Return the count of lines in the records that include the string "Rltb", and nothing besides it.

● ● ●

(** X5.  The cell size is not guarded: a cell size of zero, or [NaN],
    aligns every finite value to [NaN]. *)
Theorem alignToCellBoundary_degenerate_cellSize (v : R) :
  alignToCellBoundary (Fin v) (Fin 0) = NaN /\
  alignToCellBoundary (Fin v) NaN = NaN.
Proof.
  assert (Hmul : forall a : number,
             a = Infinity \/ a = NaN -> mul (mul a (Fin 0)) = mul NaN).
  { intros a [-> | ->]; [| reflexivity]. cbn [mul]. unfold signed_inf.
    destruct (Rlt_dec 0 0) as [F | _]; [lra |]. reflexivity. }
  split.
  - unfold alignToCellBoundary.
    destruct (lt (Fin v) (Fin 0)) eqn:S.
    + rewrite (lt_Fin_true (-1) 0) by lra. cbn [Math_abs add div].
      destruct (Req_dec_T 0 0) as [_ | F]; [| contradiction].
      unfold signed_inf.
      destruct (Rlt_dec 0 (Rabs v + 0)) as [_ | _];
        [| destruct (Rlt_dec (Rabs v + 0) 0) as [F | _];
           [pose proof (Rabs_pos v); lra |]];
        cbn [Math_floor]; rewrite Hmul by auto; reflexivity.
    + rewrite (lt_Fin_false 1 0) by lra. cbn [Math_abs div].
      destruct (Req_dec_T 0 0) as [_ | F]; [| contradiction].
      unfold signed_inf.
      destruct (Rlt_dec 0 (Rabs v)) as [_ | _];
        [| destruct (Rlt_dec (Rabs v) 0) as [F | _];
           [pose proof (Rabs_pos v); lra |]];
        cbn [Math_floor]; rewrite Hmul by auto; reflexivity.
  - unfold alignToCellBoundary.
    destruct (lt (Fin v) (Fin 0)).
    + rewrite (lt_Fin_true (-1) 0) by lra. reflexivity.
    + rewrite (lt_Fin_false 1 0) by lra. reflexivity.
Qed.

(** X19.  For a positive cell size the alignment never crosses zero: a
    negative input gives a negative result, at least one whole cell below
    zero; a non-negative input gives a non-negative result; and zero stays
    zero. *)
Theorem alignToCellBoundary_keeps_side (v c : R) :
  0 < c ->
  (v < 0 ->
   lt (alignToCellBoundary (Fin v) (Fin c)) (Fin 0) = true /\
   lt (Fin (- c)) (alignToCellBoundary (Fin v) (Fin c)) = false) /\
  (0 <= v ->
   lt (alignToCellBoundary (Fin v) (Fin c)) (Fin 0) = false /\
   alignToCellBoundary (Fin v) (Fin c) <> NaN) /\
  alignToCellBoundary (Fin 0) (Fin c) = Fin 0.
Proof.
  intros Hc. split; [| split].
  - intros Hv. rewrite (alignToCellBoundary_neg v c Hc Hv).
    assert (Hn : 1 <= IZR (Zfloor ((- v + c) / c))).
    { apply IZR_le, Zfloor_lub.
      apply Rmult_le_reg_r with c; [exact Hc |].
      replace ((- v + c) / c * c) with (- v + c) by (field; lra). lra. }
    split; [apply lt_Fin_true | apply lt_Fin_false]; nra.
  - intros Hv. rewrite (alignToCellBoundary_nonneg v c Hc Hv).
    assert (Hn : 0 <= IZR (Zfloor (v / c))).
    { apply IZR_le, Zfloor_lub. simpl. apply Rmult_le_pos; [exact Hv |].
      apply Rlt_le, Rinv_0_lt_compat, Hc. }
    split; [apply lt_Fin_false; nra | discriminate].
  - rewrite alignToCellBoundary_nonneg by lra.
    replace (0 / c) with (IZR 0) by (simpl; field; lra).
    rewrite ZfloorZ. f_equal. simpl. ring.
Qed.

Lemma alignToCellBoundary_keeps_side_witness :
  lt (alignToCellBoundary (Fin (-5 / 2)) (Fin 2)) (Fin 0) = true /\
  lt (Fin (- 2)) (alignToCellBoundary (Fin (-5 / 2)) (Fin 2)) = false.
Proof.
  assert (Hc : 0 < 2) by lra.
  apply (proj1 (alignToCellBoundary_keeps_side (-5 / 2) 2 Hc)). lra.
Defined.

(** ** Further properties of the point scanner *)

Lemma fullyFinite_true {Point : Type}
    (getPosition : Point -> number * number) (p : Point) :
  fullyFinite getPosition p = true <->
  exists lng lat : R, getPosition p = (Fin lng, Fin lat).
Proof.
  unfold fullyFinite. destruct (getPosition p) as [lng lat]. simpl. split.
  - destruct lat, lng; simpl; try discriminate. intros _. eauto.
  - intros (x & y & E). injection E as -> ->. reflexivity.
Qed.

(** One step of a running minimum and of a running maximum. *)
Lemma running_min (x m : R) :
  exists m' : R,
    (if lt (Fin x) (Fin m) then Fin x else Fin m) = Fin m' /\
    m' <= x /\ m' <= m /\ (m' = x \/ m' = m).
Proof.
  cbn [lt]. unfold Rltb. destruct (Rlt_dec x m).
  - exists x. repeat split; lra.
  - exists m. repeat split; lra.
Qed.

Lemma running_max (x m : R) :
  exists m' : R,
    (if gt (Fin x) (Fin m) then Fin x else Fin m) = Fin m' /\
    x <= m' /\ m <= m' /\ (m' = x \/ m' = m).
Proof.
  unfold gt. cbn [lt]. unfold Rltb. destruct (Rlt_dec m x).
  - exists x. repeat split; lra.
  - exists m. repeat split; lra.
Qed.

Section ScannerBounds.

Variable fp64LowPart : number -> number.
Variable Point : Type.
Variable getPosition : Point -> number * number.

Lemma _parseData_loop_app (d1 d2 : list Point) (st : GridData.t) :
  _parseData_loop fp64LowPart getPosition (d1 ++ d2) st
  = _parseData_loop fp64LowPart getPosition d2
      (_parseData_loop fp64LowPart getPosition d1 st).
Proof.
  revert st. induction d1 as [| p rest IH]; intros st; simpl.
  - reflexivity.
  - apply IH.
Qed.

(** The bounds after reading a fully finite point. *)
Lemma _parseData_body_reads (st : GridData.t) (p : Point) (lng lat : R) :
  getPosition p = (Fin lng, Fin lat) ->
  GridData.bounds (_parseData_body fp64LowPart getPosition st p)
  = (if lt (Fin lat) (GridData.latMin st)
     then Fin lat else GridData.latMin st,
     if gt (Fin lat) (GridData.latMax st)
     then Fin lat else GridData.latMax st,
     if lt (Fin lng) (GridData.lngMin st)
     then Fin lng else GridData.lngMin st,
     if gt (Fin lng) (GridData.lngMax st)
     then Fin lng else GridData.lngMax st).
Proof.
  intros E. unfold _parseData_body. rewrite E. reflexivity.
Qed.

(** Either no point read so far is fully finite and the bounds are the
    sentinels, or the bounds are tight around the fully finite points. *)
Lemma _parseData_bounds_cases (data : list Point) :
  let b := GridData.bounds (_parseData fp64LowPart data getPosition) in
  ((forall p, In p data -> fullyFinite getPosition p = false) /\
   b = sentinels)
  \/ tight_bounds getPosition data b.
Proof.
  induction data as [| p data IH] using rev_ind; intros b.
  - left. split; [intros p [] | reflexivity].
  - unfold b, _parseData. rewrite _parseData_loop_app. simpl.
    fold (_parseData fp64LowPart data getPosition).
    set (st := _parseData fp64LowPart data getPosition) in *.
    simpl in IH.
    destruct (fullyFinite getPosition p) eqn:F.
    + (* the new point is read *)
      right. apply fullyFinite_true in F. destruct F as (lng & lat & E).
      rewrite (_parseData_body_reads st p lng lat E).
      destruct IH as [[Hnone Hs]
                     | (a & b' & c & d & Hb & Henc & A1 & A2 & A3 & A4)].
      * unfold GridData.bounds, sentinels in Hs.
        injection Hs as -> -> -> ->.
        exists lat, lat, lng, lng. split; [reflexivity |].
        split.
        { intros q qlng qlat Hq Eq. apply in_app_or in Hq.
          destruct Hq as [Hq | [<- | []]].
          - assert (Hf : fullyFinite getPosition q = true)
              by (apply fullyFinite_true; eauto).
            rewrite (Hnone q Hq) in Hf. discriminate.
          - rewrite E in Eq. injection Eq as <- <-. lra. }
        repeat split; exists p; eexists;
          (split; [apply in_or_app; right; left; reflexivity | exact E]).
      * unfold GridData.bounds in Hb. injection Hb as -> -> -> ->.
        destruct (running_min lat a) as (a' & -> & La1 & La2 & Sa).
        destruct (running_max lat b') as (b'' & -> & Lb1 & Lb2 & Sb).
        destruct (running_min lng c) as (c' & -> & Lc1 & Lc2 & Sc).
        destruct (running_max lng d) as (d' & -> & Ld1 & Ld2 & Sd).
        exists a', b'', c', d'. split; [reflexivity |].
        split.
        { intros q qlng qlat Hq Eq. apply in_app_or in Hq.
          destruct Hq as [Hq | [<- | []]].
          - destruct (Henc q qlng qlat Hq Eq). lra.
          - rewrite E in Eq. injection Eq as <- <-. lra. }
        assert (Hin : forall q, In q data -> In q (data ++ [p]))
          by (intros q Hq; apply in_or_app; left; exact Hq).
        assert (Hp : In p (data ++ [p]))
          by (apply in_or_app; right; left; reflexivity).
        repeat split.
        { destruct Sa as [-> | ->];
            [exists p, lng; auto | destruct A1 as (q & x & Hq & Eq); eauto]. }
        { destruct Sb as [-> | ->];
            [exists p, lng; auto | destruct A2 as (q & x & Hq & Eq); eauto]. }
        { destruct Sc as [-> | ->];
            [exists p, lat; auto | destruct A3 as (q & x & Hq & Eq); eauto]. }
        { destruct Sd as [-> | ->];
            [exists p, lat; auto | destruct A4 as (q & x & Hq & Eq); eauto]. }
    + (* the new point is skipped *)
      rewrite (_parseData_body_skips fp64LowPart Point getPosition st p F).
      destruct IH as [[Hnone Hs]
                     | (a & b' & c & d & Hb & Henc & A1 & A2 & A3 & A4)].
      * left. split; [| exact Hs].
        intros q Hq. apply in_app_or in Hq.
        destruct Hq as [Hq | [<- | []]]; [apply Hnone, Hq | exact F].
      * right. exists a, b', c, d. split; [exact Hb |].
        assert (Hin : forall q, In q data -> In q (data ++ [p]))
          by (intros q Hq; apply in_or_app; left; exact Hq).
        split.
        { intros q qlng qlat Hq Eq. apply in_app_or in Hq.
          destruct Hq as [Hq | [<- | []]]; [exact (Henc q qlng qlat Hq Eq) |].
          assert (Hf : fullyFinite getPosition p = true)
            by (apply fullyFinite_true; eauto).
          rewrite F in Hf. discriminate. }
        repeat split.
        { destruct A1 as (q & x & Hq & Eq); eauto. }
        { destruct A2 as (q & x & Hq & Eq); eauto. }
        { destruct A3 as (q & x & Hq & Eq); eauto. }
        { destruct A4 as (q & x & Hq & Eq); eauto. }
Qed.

● ● ●

Expected answer:
2